I actually don’t see what these Acts have to do with the UK.
HMRC Scams
I am very lucky in that I can afford an accountant to do my tax returns, so I know that if I get an e-mail from HMRC, it’s a scam.
I’ve had three in the last few days.
This page on the HMRC web site gives details on how to recognise them.
i forward all mine to phishing@hmrc.gsi.gov.uk. This is indicated on this page.
One of the interesting things about these e-mails, is that they were all to an old e-mail address that I don’t use now. I do monitor it, in case one of my old friends hasn’t got my new one.
For financial transactions, I always use a particular e-mail that is not used elsewhere. That means that if I get an e-mail to that address, I check it thoroughly and if say it’s selling me a holiday, I then know that my bank or other financial institution might have been compromised.

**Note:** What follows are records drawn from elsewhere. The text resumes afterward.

(** ** Claims on the clusters *)

Lemma cluster_loop_ok t ms :
  (t <= 1)%Q →
  Forall (cluster_ok t) (clusters (snd (cluster_loop t ms init_state))).
Proof.
  intros Ht. induction ms as [|msg ms IH] using rev_ind; [constructor|].
  rewrite cluster_loop_snoc. cbn [snd].
  pose proof (cluster_loop_inv t ms) as Hinv.
  set (ids := fst (cluster_loop t ms init_state)) in *.
  set (st := snd (cluster_loop t ms init_state)) in *.
  destruct (find_cluster st (body_normalized msg) t) as [id0|] eqn:Hfind.
  - destruct (cluster_step_found t st msg id0 Hfind) as (_ & -> & _).
    destruct (find_cluster_lookup _ _ _ _ _ _ Hinv Hfind) as [c0 Hc0].
    apply Forall_lookup. intros id c.
    destruct (decide (id0 = id)) as [<-|Hne].
    + rewrite list_lookup_alter_eq, Hc0. intros [= <-].
      pose proof (proj1 (Forall_lookup _ _) IH id0 c0 Hc0) as Hok.
      intros k m [[Hk Hm]|[-> <-]]%lookup_snoc_Some; simpl.
      * destruct (Hok k m Hm) as [[?|(k' & m' & ? & Hm' & ?)] ?]; split; try done; [by left|].
        right. exists k', m'. split_and!; [done| |done]. rewrite lookup_app_l; [done|].
        by eapply lookup_lt_Some.
      * destruct (find_cluster_Some _ _ _ _ Hfind) as [Hn [He|(c & Hc & Hs)]].
        -- split; [|done]. right.
           apply (inv_exact_dom _ _ _ Hinv) in He as (_ & i & m' & Hm' & Hn' & Hi).
           assert (m' ∈ messages c0) as [k' Hk']%list_elem_of_lookup.
           { rewrite (inv_members _ _ _ Hinv id0 c0 Hc0). apply elem_of_members. eauto. }
           exists k', m'. split_and!; [by eapply lookup_lt_Some| |done].
           rewrite lookup_app_l; [done|]. by eapply lookup_lt_Some.
        -- split; [|done]. left. rewrite Hc0 in Hc. injection Hc as <-.
           by apply are_similar_true in Hs as (_ & _ & ?).
    + rewrite list_lookup_alter_ne by done. by apply (proj1 (Forall_lookup _ _) IH).
  - destruct (cluster_step_new t st msg Hfind) as (_ & -> & _).
    apply Forall_app. split; [done|]. apply Forall_singleton.
    intros k m. destruct k; simpl; [|done]. intros [= <-]. split; [|done].
    left. rewrite ratio_self. done.
Qed.

(** C1: after [cluster_messages], in every cluster each member's normalized
    body has full ratio at least the threshold against the representative, or
    equals the normalized body of an earlier member of the cluster; and a
    member with empty normalized body only occurs in a cluster whose
    representative is empty. *)
Theorem C1_members_similar_or_exact (ms : list Message) (t : Q) :
  (0 < t)%Q → (t <= 1)%Q →
  Forall (cluster_ok t) (cluster_messages ms t).
Proof.
  intros _ Ht. unfold cluster_messages.
  rewrite sort_by_total_desc_Permutation. by apply cluster_loop_ok.
Qed.

Lemma C1_witness :
  Forall (cluster_ok (fl (7 # 10)))
    (cluster_messages [msg_of "Buy now: http://x.co/a1" "buy now";
                       msg_of "Buy now!" "buy now";
                       msg_of "Buy nowadays" "buy nowadays";
                       msg_of "!!!" ""] (fl (7 # 10))).
Proof.
  apply C1_members_similar_or_exact; [reflexivity | by vm_compute].
Defined.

The Problem With My Kindle
I was given a Kindle for Christmas and I like it and usually have it in the pocket of my jacket, when I’m travelling.
It does have one serious problem and that is, I tend to be so engrossed in what I’m reading, that I sometimes miss my stop on the bus or train.
What Do You Call Someone Who Makes An Inappropriate or Stupid Tweet?
The obvious answer is probably a twit, as that isn’t a particularly rude word and people have been known to say they’ve been a twit, when they’ve done something silly.
There are three today.
Ed Milliband tweeted this on the death of Bob Holness.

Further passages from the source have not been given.